Est-ce que as un exemple de projet qui a peut-être été difficile à aborder et dont aujourd’hui tu es particulièrement fier du résultat?

Un peu tous les projets en fait… J’aime bien les projets où il y a un peu de challenge et je ne parle pas uniquement en termes de volume, par exemple un jeu qui aurait cent-quatre-vingt cartes faire. Je parle de jeux dont le sujet n’est pas évident a aborder ou que je ne connais pas. Par exemple, là je travaille actuellement sur un jeu qui s’appelle Detective: City of Angels. Il se passe en 1940 aux États-Unis et il y a eu un énorme travail de recherche à faire. Bon, l’éditeur m’a bien aidé, mais je suis vraiment très fier du résultat. Nous sommes allés très loin dans les recherches, dans les clins d’œil. C’était assez rigolo parce qu’à un moment, j’ai suggéré que certains scénarios se passent en été ou en hiver ou même pendant l’automne pour varier les gammes de couleurs justement et influencer les joueurs. Et l’éditeur m’a dit « Fais attention, il n’a pas eu de neige à Los Angeles depuis 1960 ! Donc c’est l’hiver, mais il n’y a pas de neige. » Ok, merci, comme ça pas de boulette…

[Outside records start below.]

Definition step (st : lstate) (c : N) : option (lstate * list token) :=
  match st with
  | LIdle => idle_step c
  | LNum zero v =>
      if is_digit c then Some (LNum zero (10 * v + (c - 48))%N, [])
      else if (c =? ch ".")%N then Some (LFrac v 0, [])
      else if is_e c then Some (LExp0 v 0, [])
      else flush st c
  | LFrac v k =>
      if is_digit c then Some (LFrac (10 * v + (c - 48))%N (k + 1)%N, [])
      else if is_e c && negb (k =? 0)%N then Some (LExp0 v k, [])
      else flush st c
  | LExp0 v k =>
      if is_digit c then Some (LExpD v k false (c - 48)%N, [])
      else if (c =? ch "-")%N then Some (LExpS v k true, [])
      else if (c =? ch "+")%N then Some (LExpS v k false, [])
      else None
  | LExpS v k negative =>
      if is_digit c then Some (LExpD v k negative (c - 48)%N, []) else None
  | LExpD v k negative x =>
      if is_digit c then Some (LExpD v k negative (10 * x + (c - 48))%N, [])
      else flush st c
  | LName cs =>
      if is_ident c || is_digit c then Some (LName (snoc cs c), [])
      else match idle_step c with
           | Some (st', out) => Some (st', TName cs :: out)
           | None => None
           end
  | LStr q cs =>
      if (c =? q)%N then Some (LIdle, [TStr cs])
      else if (c =? 92)%N then Some (LEsc q cs, [])
      else if (c =? 0)%N || (c =? 10)%N || (c =? 13)%N then None
      else if is_surrogate c || (1114112 <=? c)%N then None
      else Some (LStr q (snoc cs c), [])
  | LEsc q cs =>
      match unescape c with
      | Some d => Some (LStr q (snoc cs d), [])
      | None =>
          if (c =? ch "x")%N then Some (LHex q cs 2 0, [])
          else if (c =? ch "u")%N then Some (LHex q cs 4 0, [])
          else if (c =? ch "U")%N then Some (LHex q cs 8 0, [])
          else None
      end
  | LHex q cs more acc =>
      match hex_val c with
      | Some h =>
          match more with
          | S (S k) => Some (LHex q cs (S k) (16 * acc + h)%N, [])
          | _ =>
              if (16 * acc + h <? 1114112)%N
              then Some (LStr q (snoc cs (16 * acc + h)%N), [])
              else None
          end
      | None => None
      end
  end.

Definition finish (st : lstate) : option (list token) :=
  match st with
  | LIdle => Some []
  | LName cs => Some [TName cs]
  | _ => option_map (fun t => [t]) (number_token st)
  end.

Fixpoint lex (st : lstate) (s : text) : option (list token) :=
  match s with
  | [] => finish st
  | c :: s' =>
      match step st c with
      | Some (st', out) => option_map (app out) (lex st' s')
      | None => None
      end
  end.

Fixpoint text_eqb (a b : text) : bool :=
  match a, b with
  | [], [] => true
  | x :: a', y :: b' => (x =? y)%N && text_eqb a' b'
  | _, _ => false
  end.

(** The three names that are constants of the language. *)
Definition constant_of_name (n : text) : option obj :=
  if text_eqb n (of_string "None") then Some ONone
  else if text_eqb n (of_string "True") then Some (OBool true)
  else if text_eqb n (of_string "False") then Some (OBool false)
  else None.

(** Dict keys.  Python compares and hashes [True] as [1], [False] as [0]
    and a float that is a whole number as that number; a NaN is equal to
    nothing; lists and dicts are not hashable. *)
Definition hashable (v : obj) : bool :=
  match v with
  | OList _ | ODict _ => false
  | _ => true
  end.

Inductive keyclass : Type :=
| KNone
| KNum (z : Z)
| KFrac (negative : bool) (n : N)
| KInf (negative : bool)
| KNaN
| KStr (s : text).

(** The whole number a finite float is, if it is one. *)
Definition whole (n : N) : option N :=
  if (0 <=? expo n)%Z then Some (N.shiftl (mant n) (Z.to_N (expo n)))
  else if (mant n mod N.shiftl 1 (Z.to_N (- expo n)) =? 0)%N
       then Some (mant n / N.shiftl 1 (Z.to_N (- expo n)))%N
       else None.

Definition key_class (v : obj) : option keyclass :=
  match v with
  | ONone => Some KNone
  | OBool b => Some (KNum (if b then 1 else 0))
  | OInt z => Some (KNum z)
  | OFloat (Finite negative n) =>
      match whole n with
      | Some w => Some (KNum (if negative then - Z.of_N w else Z.of_N w))
      | None => Some (KFrac negative n)
      end
  | OFloat (Infinite negative) => Some (KInf negative)
  | OFloat NaN => Some KNaN
  | OStr s => Some (KStr s)
  | OList _ | ODict _ => None
  end.

Definition keyclass_eqb (a b : keyclass) : bool :=
  match a, b with
  | KNone, KNone => true
  | KNum x, KNum y => Z.eqb x y
  | KFrac s n, KFrac t m => Bool.eqb s t && N.eqb n m
  | KInf s, KInf t => Bool.eqb s t
  | KStr s, KStr t => text_eqb s t
  | _, _ => false
  end.

Definition key_eqb (a b : obj) : bool :=
  match key_class a, key_class b with
  | Some x, Some y => keyclass_eqb x y
  | _, _ => false
  end.

Definition has_key (k : obj) (d : list (obj * obj)) : bool :=
  existsb (fun kv => key_eqb (fst kv) k) d.

Fixpoint dict_set (d : list (obj * obj)) (k v : obj) : list (obj * obj) :=
  match d with
  | [] => [(k, v)]
  | (k', v') :: rest =>
      if key_eqb k' k then (k', v) :: rest else (k', v') :: dict_set rest k v
  end.

Fixpoint dict_of_pairs (acc : list (obj * obj)) (kvs : list (obj * obj))
  : option (list (obj * obj)) :=
  match kvs with
  | [] => Some acc
  | (k, v) :: rest =>
      if hashable k then dict_of_pairs (dict_set acc k v) rest else None
  end.

(** The float of a literal: the decimal is rounded to the nearest
    double, ties to even, and to infinity beyond the largest. *)
Definition float_of (negative : bool) (c : N) (q : Z) : float :=
  let n := strtod (dec_num c q) (dec_den q) in
  if (n <? top)%N then Finite negative n else Infinite negative.

Fixpoint parse_value (fuel : nat) (ts : list token) : option (obj * list token) :=
  match fuel with
  | O => None
  | S f =>
      match ts with
      | TName n :: r => option_map (fun v => (v, r)) (constant_of_name n)
      | TInt n :: r => Some (OInt (Z.of_N n), r)
      | TMinus :: TInt n :: r => Some (OInt (- Z.of_N n), r)
      | TPlus :: TInt n :: r => Some (OInt (Z.of_N n), r)
      | TFloat c q :: r => Some (OFloat (float_of false c q), r)
      | TMinus :: TFloat c q :: r => Some (OFloat (float_of true c q), r)
      | TPlus :: TFloat c q :: r => Some (OFloat (float_of false c q), r)
      | TStr s :: r => Some (OStr s, r)
      | TLBrack :: r =>
          match parse_items f r with
          | Some (vs, r') => Some (OList vs, r')
          | None => None
          end
      | TLBrace :: r =>
          match parse_entries f r with
          | Some (kvs, r') =>
              option_map (fun d => (ODict d, r')) (dict_of_pairs [] kvs)
          | None => None
          end
      | _ => None
      end
  end
with parse_items (fuel : nat) (ts : list token) : option (list obj * list token) :=
  match fuel with
  | O => None
  | S f =>
      match ts with
      | TRBrack :: r => Some ([], r)
      | _ =>
          match parse_value f ts with
          | Some (v, TComma :: r) =>
              match parse_items f r with
              | Some (vs, r') => Some (v :: vs, r')
              | None => None
              end
          | Some (v, TRBrack :: r) => Some ([v], r)
          | _ => None
          end
      end
  end
with parse_entries (fuel : nat) (ts : list token)
  : option (list (obj * obj) * list token) :=
  match fuel with
  | O => None
  | S f =>
      match ts with
      | TRBrace :: r => Some ([], r)
      | _ =>
          match parse_value f ts with
          | Some (k, TColon :: r) =>
              match parse_value f r with
              | Some (v, TComma :: r') =>
                  match parse_entries f r' with
                  | Some (kvs, r'') => Some ((k, v) :: kvs, r'')
                  | None => None
                  end
              | Some (v, TRBrace :: r') => Some ([(k, v)], r')
              | _ => None
              end
          | _ => None
          end
      end
  end.

(** What the model tells about [ast.literal_eval(text)], as in
    [Python]. *)
Inductive reading : Type :=
| Value (v : obj)
| Malformed
| Beyond.

Fixpoint joined_strings (ts : list token) : bool :=
  match ts with
  | [] => false
  | t :: rest =>
      match t, rest with
      | (TStr _ | TName _), TStr _ :: _ => true
      | _, _ => joined_strings rest
      end
  end.

Fixpoint balanced (opened : list token) (ts : list token) : bool :=
  match ts with
  | [] => match opened with [] => true | _ => false end
  | TLBrack :: rest => balanced (TLBrack :: opened) rest
  | TLBrace :: rest => balanced (TLBrace :: opened) rest
  | TRBrack :: rest =>
      match opened with
      | TLBrack :: o => balanced o rest
      | _ => false
      end
  | TRBrace :: rest =>
      match opened with
      | TLBrace :: o => balanced o rest
      | _ => false
      end
  | _ :: rest => balanced opened rest
  end.

(** A name that is not a constant: as the scanner has no parentheses, it
    stands for a variable or a keyword, which no literal has. *)
Definition other_name (t : token) : bool :=
  match t with
  | TName n => match constant_of_name n with Some _ => false | None => true end
  | _ => false
  end.

(** Token sequences no Python expression is made of, or that are an
    expression [ast.literal_eval] refuses: nothing at all, a name that is
    not a constant, brackets that do not match. *)
Definition certainly_malformed (ts : list token) : bool :=
  match ts with
  | [] => true
  | _ => negb (joined_strings ts) && (existsb other_name ts || negb (balanced [] ts))
  end.

(** [s.lstrip(" \t")] *)
Fixpoint lstrip (s : text) : text :=
  match s with
  | c :: s' => if (c =? 32)%N || (c =? 9)%N then lstrip s' else s
  | [] => []
  end.

Definition literal_eval (t : text) : reading :=
  match lex LIdle (lstrip t) with
  | Some ts =>
      match parse_value (S (List.length ts)) ts with
      | Some (v, []) => Value v
      | _ => if certainly_malformed ts then Malformed else Beyond
      end
  | None => Beyond
  end.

Ça a été un gros travail de recherches sur les vêtements et l’ambiance. Alors oui, il y a la formidable machine Internet, mais il y a aussi des livres, des films… J’ai hâte de voir l’ensemble complet et monté. C’était pareil pour New York 1901, qui avait beaucoup marqué les américains. Et ce que je trouve rigolo, c’est que je n’avais jamais mis les pieds à New York ! J’ai fait un travail de recherches énorme. J’ai demandé, j’ai questionné. L’auteur est en plus collectionneur de cartes postales d’époque. Donc il pouvait me sortir la carte postale de l’année 1901 de chaque bâtiment. On a fait un travail monumental.

Tout comme pour Lewis & Clark aussi. À GenCon, quand je suis allé dédicacer le jeu, je déconne pas, j’ai vu un trappeur venir me voir avec sa boîte. Il s’était tapé douze heures de train depuis les montagnes parce que le jeu se déroulait chez lui. Ça l’avait touché et il était content parce qu’il reconnaissait son environnement dans le jeu, parce que j’avais fait des recherches sur chaque personnage, chaque lieu, etc. Le mec était descendu de la montagne ce qui veut dire que j’ai fait le boulot comme il faut et c’est ce qui est le plus gratifiant. Que le jeu se vende bien tout ça, c’est formidable, mais de te dire que les gens se reconnaissent et que ça a procuré de l’émotion à quelqu’un, c’est ce qui me fait le plus plaisir. Autant que de savoir que les gens manipulent mes images.

Tu as récemment refait les versions iOS et Android de Jaipur. Si on te donnait carte blanche pour refaire les visuels d’un autre jeu, lequel choisirais-tu ?

J’ai envie de dire qu’il y en a beaucoup où le plaisir de jeu est gâché mais… Comme ça je ne sais pas trop… Il y a quelque chose à laquelle j’aimerais bien m’atteler, c’est peut être un gros jeu de figurines, comme les mastodontes FFG… Il y a des choses qui m’intéresseraient vraiment. Je n’ai pas peur du volume. Je n’ai pas peur de la charge de travail. D’ailleurs Cool Mini or Not m’a approché. On est en discussion. Je ne pense pas que ce sera pour du gros Kickstarter mais pour les gammes qu’ils développent plus pour les boutiques…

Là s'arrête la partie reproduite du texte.